Não dá tempo de respirar. Hoje é o fim de julho, talvez o
mundo acabe em dezembro, o inverno quer se despedir, já pensamos nas compras de
Natal, a festa de fim de ano, o carnaval, a Copa do Mundo, as Olimpíadas, o
outro carnaval e o tempo flana ligeiro, voa rasante por nossas dimensões
humanas e segue para onde não sabemos ao certo dizer.
As cartas na caixa de correio querem dizer de grandes
ofertas, cartões de crédito, viagens imperdíveis e, claro, cobranças.
Cobranças. Cobranças. Você será punido, você será ameaçado, você precisa pagar
as contas porque esta é sua obrigação para que a máquina funcione, embora não
se saiba bem a serviço de quem – ou até se sabe.
Outro dia, éramos jardim da infância. Agora, alguma
maturidade. Daqui a pouco, respeitáveis senhores, tanto quanto estes que ocupam
a avenida Atlântica, a Rio Branco e outros logradouros de garbo. Tudo passa num
tufão de pensamentos e atos que, quando notamos, estamos a falar de coisas de
dez, vinte ou trinta anos atrás. Nunca temos tempo. Pouco importa riqueza ou
miséria nisso, o tempo não se mede em valores – e se esvai com notável
velocidade.
Então olho para um lado, o outro, estou cercado de paredes
brancas enquanto alguém cochicha noutro espaço da empresa. É quarta-feira, mas
parece sexta. Estou de férias, mas faço vários cálculos. Um querido amigo, Luiz
Carlos, fala comigo por meio eletrônico e me lembra de que hoje é o dia do
escritor. Automaticamente penso em Ivan Lessa.
Tenho que comprar remédios, sinto fome, estou bastante
insatisfeito com tudo e, olhando ao redor, por um segundo eu penso em como
estou tão distante de tudo o que pensei aos catorze ou vinte anos de idade,
tempos em que a juventude era o caminho a seguir.

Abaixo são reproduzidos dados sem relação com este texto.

(** * FlashSell end-to-end browser scripts

    A shallow embedding of the three Playwright scripts of the repository

      - [src/flashsell-web/test_responsive.py]  (module [Responsive])
      - [src/test-frontend.py]                  (module [Frontend])
      - [src/flashsell-web/test_ui_design.py]   (module [UIDesign])

    The scripts are straight-line Python driving a browser.  Each one is
    embedded as a computation in a state-and-exception monad [M]: the state
    ([world]) is what a run changes (terminal output, screenshot files, the
    browser session, the lists the aggregate script appends to), and what the
    browser answers at each call site is read from an environment record, so
    that every behaviour of the browser (values returned, exceptions raised,
    page events delivered) is one environment. *)

From Stdlib Require Import List String Ascii ZArith QArith Bool Lia Arith.
From Stdlib Require Import DecimalString DecimalZ.
Import ListNotations.

Local Close Scope Q_scope.
Local Open Scope string_scope.
Local Open Scope Z_scope.

(* ================================================================== *)
(** * Python values and string operations *)
(* ================================================================== *)

Module Py.

(** The line feed written [\n] in the sources. *)
Definition nl : string := String (ascii_of_nat 10) EmptyString.

(** [str(n)] for a Python [int]. *)
Definition str (z : Z) : string := NilZero.string_of_int (Z.to_int z).

(** [s * n] for a string [s]. *)
Fixpoint times (s : string) (n : nat) : string :=
  match n with
  | O => EmptyString
  | S k => s ++ times s k
  end.

(** [s.replace(old, new)] where [old] and [new] are single characters. *)
Fixpoint replace (old new : ascii) (s : string) : string :=
  match s with
  | EmptyString => EmptyString
  | String c t =>
      String (if Ascii.eqb c old then new else c) (replace old new t)
  end.

(** [needle in hay] for strings. *)
Fixpoint contains (needle hay : string) : bool :=
  prefix needle hay
  || match hay with
     | EmptyString => false
     | String _ t => contains needle t
     end.

(** [s.lower()] on the ASCII letters (class attributes are ASCII). *)
Definition lower_char (c : ascii) : ascii :=
  let n := nat_of_ascii c in
  if (65 <=? n)%nat && (n <=? 90)%nat then ascii_of_nat (n + 32) else c.

Fixpoint lower (s : string) : string :=
  match s with
  | EmptyString => EmptyString
  | String c t => String (lower_char c) (lower t)
  end.

(** The exceptions the scripts meet: the two the browser driver raises
    (its [Error] and the [TimeoutError] derived from it) and the
    [AssertionError] of a failed [assert].  All three derive from
    [Exception], so [except Exception] and a bare [except] catch each. *)
Inductive exn : Type :=
| Error (message : string)
| TimeoutError (message : string)
| AssertionError (message : string).

(** [str(e)], as interpolated by [f"{e}"]. *)
Definition exn_str (e : exn) : string :=
  match e with
  | Error m | TimeoutError m | AssertionError m => m
  end.

(** [time.struct_time], the fields [strftime] reads. *)
Record struct_time : Type := mkTime {
  tm_year : Z; tm_mon : Z; tm_mday : Z;
  tm_hour : Z; tm_min : Z; tm_sec : Z
}.

(** The character of a decimal digit. *)
Definition digit (d : Z) : ascii := ascii_of_nat (Z.to_nat (48 + d)).

(** A field printed by [%m], [%d], [%H], [%M], [%S]: two decimal digits. *)
Definition pad2 (n : Z) : string :=
  String (digit ((n / 10) mod 10)) (String (digit (n mod 10)) EmptyString).

(** [time.strftime('%Y%m%d_%H%M%S')] at local time [t]; [%Y] is the year
    in decimal. *)
Definition strftime_Ymd_HMS (t : struct_time) : string :=
  str (tm_year t) ++ pad2 (tm_mon t) ++ pad2 (tm_mday t) ++ "_"
  ++ pad2 (tm_hour t) ++ pad2 (tm_min t) ++ pad2 (tm_sec t).

End Py.

Import Py.

(* ================================================================== *)
(** * The monad of a run *)
(* ================================================================== *)

(** What a call returns: a value, or an exception. *)
Inductive outcome (A : Type) : Type :=
| Ok (a : A)
| Raise (e : exn).
Arguments Ok {A} a.
Arguments Raise {A} e.

(** The state a run works on. [stdout] holds one entry per [print] call,
    oldest first; [files] the paths of the screenshots written, in order;
    [closes] counts the calls of [browser.close()] and [stops] the exits of
    the [with sync_playwright()] block.  [results], [console_errors] and
    [failed_requests] are the three lists of [test_frontend]; the two flags
    say whether its [on_console] and [log_response] handlers are registered
    on the page.  The other two scripts have no such lists or handlers and
    leave these fields as they find them. *)
Record world : Type := mkWorld {
  stdout : list string;
  files : list string;
  closes : nat;
  stops : nat;
  results : list (string * bool);
  console_errors : list string;
  failed_requests : list string;
  console_hooked : bool;
  response_hooked : bool
}.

Perto daqui, pessoas morrem neste instante no Souza Aguiar e
no Inca. Alguém sente fome. Alguém quer ser amado. Pouca gente está preocupada
com a dor de quem sente dor.
E tudo virou o que chamamos de tempos modernos.
Prefiro dizer que são vidas que escorrem.
Paulo-Roberto Andel,
25/07/2012
(Em memória de Ivan Lessa e em modesta homenagem ao dia do
escritor)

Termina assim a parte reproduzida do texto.